- Problem requirements -
Looking through the records that follow, determine how many lines contain "SignUpHereUser" and reply with that number alone.

=== Begin Enclosure ===

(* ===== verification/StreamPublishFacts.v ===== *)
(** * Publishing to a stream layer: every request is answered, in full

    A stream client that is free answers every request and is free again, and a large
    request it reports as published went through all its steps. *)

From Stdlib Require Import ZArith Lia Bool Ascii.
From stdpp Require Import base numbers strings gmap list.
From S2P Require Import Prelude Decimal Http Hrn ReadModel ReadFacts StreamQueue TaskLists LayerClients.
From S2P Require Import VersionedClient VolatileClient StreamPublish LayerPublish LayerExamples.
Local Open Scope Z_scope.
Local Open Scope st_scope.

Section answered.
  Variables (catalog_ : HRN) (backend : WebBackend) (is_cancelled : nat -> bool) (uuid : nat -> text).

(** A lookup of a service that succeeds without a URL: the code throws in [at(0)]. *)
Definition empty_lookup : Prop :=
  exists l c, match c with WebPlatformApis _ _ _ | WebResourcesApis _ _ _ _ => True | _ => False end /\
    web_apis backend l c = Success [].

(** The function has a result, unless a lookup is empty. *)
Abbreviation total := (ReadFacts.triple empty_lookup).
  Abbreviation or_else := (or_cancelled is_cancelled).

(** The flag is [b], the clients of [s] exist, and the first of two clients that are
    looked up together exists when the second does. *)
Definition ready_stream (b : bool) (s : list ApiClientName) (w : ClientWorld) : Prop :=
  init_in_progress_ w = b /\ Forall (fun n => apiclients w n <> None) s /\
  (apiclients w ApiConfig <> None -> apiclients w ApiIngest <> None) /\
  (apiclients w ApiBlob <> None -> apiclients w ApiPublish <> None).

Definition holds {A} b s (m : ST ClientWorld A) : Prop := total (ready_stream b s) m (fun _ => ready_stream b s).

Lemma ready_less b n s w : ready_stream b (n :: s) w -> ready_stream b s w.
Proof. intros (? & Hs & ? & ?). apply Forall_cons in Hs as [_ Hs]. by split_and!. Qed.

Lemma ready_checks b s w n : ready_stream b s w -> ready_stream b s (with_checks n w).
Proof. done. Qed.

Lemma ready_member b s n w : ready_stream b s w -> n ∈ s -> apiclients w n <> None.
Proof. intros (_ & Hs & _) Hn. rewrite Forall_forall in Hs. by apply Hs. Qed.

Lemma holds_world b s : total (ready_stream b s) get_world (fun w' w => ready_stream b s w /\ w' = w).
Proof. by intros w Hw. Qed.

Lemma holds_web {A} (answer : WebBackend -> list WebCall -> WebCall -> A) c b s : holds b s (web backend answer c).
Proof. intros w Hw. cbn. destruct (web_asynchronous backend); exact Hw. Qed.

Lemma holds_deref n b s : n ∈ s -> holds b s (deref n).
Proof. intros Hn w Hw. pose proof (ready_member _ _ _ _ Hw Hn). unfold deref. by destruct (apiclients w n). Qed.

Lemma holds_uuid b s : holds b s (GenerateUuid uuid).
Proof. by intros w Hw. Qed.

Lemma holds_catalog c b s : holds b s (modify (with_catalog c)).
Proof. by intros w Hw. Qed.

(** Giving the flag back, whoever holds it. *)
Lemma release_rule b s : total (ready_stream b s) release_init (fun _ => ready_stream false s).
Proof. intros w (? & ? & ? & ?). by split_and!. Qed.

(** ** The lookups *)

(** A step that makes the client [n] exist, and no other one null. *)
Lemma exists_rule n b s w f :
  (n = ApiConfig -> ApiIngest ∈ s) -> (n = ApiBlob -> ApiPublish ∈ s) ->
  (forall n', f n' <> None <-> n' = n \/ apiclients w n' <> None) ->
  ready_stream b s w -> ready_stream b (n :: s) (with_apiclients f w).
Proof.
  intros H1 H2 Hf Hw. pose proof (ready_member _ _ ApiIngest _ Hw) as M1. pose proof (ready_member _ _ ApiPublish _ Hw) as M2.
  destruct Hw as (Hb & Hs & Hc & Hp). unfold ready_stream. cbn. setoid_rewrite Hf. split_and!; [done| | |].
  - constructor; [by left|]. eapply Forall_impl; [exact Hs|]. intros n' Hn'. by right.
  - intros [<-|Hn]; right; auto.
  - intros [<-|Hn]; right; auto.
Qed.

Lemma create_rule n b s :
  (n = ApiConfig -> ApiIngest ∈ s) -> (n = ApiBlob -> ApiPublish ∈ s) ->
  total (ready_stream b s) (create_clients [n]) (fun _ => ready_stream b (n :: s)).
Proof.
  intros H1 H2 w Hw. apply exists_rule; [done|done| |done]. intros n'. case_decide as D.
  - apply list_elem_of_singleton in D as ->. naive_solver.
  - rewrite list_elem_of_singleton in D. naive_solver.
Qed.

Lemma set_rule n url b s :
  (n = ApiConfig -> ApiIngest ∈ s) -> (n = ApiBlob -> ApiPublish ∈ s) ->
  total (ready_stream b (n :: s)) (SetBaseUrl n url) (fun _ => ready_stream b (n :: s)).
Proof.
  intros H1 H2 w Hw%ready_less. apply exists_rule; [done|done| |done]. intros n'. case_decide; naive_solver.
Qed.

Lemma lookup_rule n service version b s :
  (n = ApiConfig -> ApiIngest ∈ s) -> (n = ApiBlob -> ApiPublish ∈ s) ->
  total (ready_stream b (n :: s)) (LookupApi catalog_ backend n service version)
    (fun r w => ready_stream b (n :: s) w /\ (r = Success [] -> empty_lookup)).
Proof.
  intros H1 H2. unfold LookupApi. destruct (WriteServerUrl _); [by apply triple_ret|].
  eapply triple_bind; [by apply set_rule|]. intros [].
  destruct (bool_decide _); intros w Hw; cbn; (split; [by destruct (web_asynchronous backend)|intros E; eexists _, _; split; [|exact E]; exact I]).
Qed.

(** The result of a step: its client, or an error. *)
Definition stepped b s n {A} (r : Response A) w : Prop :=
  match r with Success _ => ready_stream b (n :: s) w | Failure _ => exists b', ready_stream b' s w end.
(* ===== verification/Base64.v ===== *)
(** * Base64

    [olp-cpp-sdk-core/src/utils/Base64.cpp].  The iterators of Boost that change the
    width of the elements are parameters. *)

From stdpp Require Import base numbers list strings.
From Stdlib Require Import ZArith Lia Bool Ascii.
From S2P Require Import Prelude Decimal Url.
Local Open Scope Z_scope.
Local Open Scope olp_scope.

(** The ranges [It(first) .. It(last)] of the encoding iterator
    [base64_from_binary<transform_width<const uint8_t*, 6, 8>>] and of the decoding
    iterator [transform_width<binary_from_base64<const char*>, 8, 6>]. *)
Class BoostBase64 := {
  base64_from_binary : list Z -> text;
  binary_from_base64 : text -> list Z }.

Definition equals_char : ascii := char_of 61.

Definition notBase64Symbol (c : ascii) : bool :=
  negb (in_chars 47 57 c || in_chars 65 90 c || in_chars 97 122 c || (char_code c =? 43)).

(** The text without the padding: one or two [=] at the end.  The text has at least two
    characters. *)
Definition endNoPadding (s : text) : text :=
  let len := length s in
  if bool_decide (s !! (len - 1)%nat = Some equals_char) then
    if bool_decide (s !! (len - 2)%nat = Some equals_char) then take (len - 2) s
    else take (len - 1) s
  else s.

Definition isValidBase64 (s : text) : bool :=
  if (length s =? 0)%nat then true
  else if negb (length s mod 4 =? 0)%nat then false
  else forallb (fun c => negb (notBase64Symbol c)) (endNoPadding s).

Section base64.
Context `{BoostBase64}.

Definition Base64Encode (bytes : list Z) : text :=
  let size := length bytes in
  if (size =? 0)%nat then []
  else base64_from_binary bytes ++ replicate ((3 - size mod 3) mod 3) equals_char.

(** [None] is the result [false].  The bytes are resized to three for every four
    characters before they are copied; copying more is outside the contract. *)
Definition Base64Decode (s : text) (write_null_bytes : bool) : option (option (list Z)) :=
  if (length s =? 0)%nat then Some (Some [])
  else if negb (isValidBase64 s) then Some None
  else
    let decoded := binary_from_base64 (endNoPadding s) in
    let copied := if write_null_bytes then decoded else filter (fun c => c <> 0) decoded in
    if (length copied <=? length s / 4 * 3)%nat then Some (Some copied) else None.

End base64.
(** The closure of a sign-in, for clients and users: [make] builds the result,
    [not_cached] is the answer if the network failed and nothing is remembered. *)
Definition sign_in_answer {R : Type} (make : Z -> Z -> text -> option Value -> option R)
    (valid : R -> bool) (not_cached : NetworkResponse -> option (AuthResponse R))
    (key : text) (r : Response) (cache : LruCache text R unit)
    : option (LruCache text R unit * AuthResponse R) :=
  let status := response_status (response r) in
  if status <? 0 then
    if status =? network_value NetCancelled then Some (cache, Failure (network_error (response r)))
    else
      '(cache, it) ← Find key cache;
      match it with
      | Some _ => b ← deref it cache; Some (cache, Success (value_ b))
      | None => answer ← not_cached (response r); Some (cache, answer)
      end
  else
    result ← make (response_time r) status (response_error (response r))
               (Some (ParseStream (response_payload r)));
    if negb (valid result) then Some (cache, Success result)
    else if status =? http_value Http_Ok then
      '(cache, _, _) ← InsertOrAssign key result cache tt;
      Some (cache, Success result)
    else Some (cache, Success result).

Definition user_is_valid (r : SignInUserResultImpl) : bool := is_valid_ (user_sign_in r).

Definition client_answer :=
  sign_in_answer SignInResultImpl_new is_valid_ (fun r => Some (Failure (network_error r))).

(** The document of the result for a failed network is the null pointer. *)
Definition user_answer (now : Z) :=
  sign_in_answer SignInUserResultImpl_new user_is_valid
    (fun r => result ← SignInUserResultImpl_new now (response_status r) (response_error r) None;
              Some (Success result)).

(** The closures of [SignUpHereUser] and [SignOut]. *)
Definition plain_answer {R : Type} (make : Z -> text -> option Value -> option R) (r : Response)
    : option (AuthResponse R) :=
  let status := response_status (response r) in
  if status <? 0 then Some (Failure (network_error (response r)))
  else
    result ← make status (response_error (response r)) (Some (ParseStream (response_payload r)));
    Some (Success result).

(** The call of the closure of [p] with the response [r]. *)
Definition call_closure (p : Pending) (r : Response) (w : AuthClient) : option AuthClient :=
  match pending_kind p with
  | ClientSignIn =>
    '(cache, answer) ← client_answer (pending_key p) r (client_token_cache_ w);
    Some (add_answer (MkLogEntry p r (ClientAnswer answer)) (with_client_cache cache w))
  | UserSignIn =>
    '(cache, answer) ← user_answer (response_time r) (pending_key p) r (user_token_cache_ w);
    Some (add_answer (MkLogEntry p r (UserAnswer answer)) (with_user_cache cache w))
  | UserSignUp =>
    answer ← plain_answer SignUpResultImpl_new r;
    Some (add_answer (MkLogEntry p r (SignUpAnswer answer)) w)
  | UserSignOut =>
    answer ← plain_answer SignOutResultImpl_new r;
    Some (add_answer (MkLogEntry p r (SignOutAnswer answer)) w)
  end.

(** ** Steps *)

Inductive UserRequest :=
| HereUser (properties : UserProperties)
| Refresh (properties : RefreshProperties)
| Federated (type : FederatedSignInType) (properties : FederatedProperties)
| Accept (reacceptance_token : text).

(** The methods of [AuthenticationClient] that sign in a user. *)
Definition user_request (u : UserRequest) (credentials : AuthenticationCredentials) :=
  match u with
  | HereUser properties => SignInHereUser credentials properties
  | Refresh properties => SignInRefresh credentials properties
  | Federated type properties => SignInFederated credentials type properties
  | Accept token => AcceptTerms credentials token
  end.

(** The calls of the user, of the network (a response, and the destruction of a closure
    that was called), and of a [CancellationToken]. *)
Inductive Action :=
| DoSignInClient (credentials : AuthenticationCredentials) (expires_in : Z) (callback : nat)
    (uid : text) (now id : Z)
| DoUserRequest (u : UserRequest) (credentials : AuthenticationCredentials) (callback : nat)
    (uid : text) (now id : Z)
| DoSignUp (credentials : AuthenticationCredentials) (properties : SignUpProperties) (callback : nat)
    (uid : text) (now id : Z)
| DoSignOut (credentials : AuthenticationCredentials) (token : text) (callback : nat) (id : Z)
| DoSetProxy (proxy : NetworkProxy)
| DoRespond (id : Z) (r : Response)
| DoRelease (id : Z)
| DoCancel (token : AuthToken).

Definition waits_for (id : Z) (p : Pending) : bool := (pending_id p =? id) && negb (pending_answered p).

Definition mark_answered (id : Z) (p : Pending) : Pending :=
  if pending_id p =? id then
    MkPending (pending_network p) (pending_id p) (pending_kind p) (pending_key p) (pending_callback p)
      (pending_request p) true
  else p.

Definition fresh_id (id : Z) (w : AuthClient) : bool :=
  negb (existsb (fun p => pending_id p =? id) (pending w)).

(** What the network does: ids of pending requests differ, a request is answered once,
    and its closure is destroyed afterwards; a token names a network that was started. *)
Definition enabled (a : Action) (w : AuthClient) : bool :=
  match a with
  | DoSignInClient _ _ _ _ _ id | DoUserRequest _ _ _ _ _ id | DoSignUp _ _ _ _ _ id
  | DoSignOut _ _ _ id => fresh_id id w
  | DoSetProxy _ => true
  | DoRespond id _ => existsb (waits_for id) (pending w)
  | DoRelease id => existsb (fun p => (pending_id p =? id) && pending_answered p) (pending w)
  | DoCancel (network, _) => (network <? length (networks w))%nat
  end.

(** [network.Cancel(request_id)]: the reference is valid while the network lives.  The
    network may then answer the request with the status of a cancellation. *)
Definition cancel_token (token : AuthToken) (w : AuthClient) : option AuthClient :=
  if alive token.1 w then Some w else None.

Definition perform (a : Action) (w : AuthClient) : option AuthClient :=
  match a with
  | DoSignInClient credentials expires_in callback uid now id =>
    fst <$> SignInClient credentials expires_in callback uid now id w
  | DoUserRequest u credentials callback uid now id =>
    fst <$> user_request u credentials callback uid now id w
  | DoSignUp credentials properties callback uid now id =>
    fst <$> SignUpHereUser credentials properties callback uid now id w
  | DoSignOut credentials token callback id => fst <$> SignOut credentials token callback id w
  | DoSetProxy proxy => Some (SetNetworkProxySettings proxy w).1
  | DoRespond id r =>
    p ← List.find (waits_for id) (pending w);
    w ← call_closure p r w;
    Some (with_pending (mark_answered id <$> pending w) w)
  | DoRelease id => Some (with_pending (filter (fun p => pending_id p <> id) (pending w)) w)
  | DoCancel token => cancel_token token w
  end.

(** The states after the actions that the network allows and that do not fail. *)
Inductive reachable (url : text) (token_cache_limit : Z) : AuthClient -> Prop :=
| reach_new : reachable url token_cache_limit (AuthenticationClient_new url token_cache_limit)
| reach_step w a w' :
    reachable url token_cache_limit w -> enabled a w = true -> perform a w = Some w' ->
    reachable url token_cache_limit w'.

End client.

=== End Enclosure ===

- Your response -
2